Le Olimpiadi di Pyeongchang e la crisi coreana

I XXIII Giochi Olimpici invernali sono previsti dal 9 al 25 febbraio 2018 – tra poco meno di sei mesi – a Pyeongchang, in Corea del Sud. È fin troppo prevedibile che, comunque vada, la crisi tra Stati Uniti e Corea del Nord in corso da mesi e che sta raggiungendo il suo apice in questi giorni, rischi di avere serie ripercussioni sullo svolgimento dei Giochi e sulla loro stessa possibilità di tenersi. Le zone in cui avranno luogo le gare distano circa cento chilometri dalla zona demilitarizzata che separa le due Coree, e la provincia storica di Gangwon, di cui la contea di Pyeongchang fa parte, è divisa quasi esattamente a metà tra il nord e il sud.

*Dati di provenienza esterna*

(** C9.  [truncateAddress] has no length guard: for every string it is
    [slice(0, 8)], then "...", then [slice(-6)], where [slice(0, 8)] is
    the first 8 characters and [slice(-6)] the last 6, each clipped to the
    string.  A character at a position that lies in both ranges is shown
    twice, and a non-empty address shorter than 14 characters has such a
    position.  The empty address is shown as "...". *)
Theorem truncateAddress_no_length_guard (a : string) :
  truncateAddress a
  = JS.slice a 0 (Some 8) +:+ "..." +:+ JS.slice a (-6) None /\
  JS.slice a 0 (Some 8) = first_chars 8 a /\
  JS.slice a (-6) None = last_chars 6 a /\
  String.length (truncateAddress a)
  = (Nat.min 8 (String.length a) + 3 + Nat.min 6 (String.length a))%nat /\
  (forall i : nat,
      (String.length a - 6 <= i)%nat -> (i < 8)%nat ->
      String.get i (JS.slice a 0 (Some 8)) = String.get i a /\
      String.get (i - (String.length a - 6)) (JS.slice a (-6) None)
      = String.get i a) /\
  ((0 < String.length a < 14)%nat ->
   exists (i : nat) (c : ascii),
     String.get i a = Some c /\
     String.get i (JS.slice a 0 (Some 8)) = Some c /\
     String.get (i - (String.length a - 6)) (JS.slice a (-6) None) = Some c) /\
  truncateAddress "" = "...".
Proof.
  assert (Hp : JS.slice a 0 (Some 8) = first_chars 8 a)
    by apply (slice_prefix 8).
  assert (Hs : JS.slice a (-6) None = last_chars 6 a)
    by (apply (slice_suffix 6); lia).
  assert (Hboth : forall i : nat,
             (String.length a - 6 <= i)%nat -> (i < 8)%nat ->
             String.get i (JS.slice a 0 (Some 8)) = String.get i a /\
             String.get (i - (String.length a - 6)) (JS.slice a (-6) None)
             = String.get i a).
  { intros i Hlo Hhi. rewrite Hp, Hs. split.
    - now apply get_first_chars.
    - unfold last_chars. rewrite get_skip_chars. f_equal. lia. }
  repeat split; try assumption; try reflexivity.
  - unfold truncateAddress. rewrite Hp, Hs, !length_append.
    rewrite length_first_chars, length_last_chars. simpl. lia.
  - now apply Hboth.
  - now apply Hboth.
  - intros [Hpos Hlt].
    set (i := (Nat.min 7 (String.length a - 1))%nat).
    assert (Hi : (i < String.length a)%nat) by lia.
    destruct (String.get i a) as [c|] eqn:E.
    + exists i, c. destruct (Hboth i) as [H1 H2]; [lia | lia |].
      rewrite H1, H2, E. repeat split.
    + exfalso. revert E. clear -Hi. generalize i Hi. clear i Hi.
      induction a as [|c a IH]; intros i Hi; simpl in *; [lia|].
      destruct i as [|i]; [discriminate|]. apply IH. lia.
Qed.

Se può sembrare futile preoccuparsi delle Olimpiadi invernali mentre si profila una crisi politico-militare di grandi dimensioni che rischia di destabilizzare tutta la regione, e forse il mondo, è forse utile ricordare come le Olimpiadi abbiano rappresentato, per tutto il XX secolo e oltre, uno specchio della situazione geopolitica mondiale, a volte anticipando evoluzioni destinate a manifestarsi su più larga scala, altre volte subendone le tendenze (rischiando anche di venire travolte), ma in generale riuscendo ad adattarvisi, fino ad imporsi, tra le altre cose, come un palcoscenico politico e diplomatico di prima importanza. A tutto ciò bisogna aggiungere che, quella di Pyeongchang sarà la prima di tre edizioni consecutive dei Giochi (assieme a quelli estivi di Tokyo 2020 e a quelli invernali di Pechino 2022) che si terranno in Estremo Oriente, un’area che, attualmente, appare come una delle più instabili e ‘a rischio’ del globo. 

Pyeongchang 2018, un’Olimpiade ‘a rischio’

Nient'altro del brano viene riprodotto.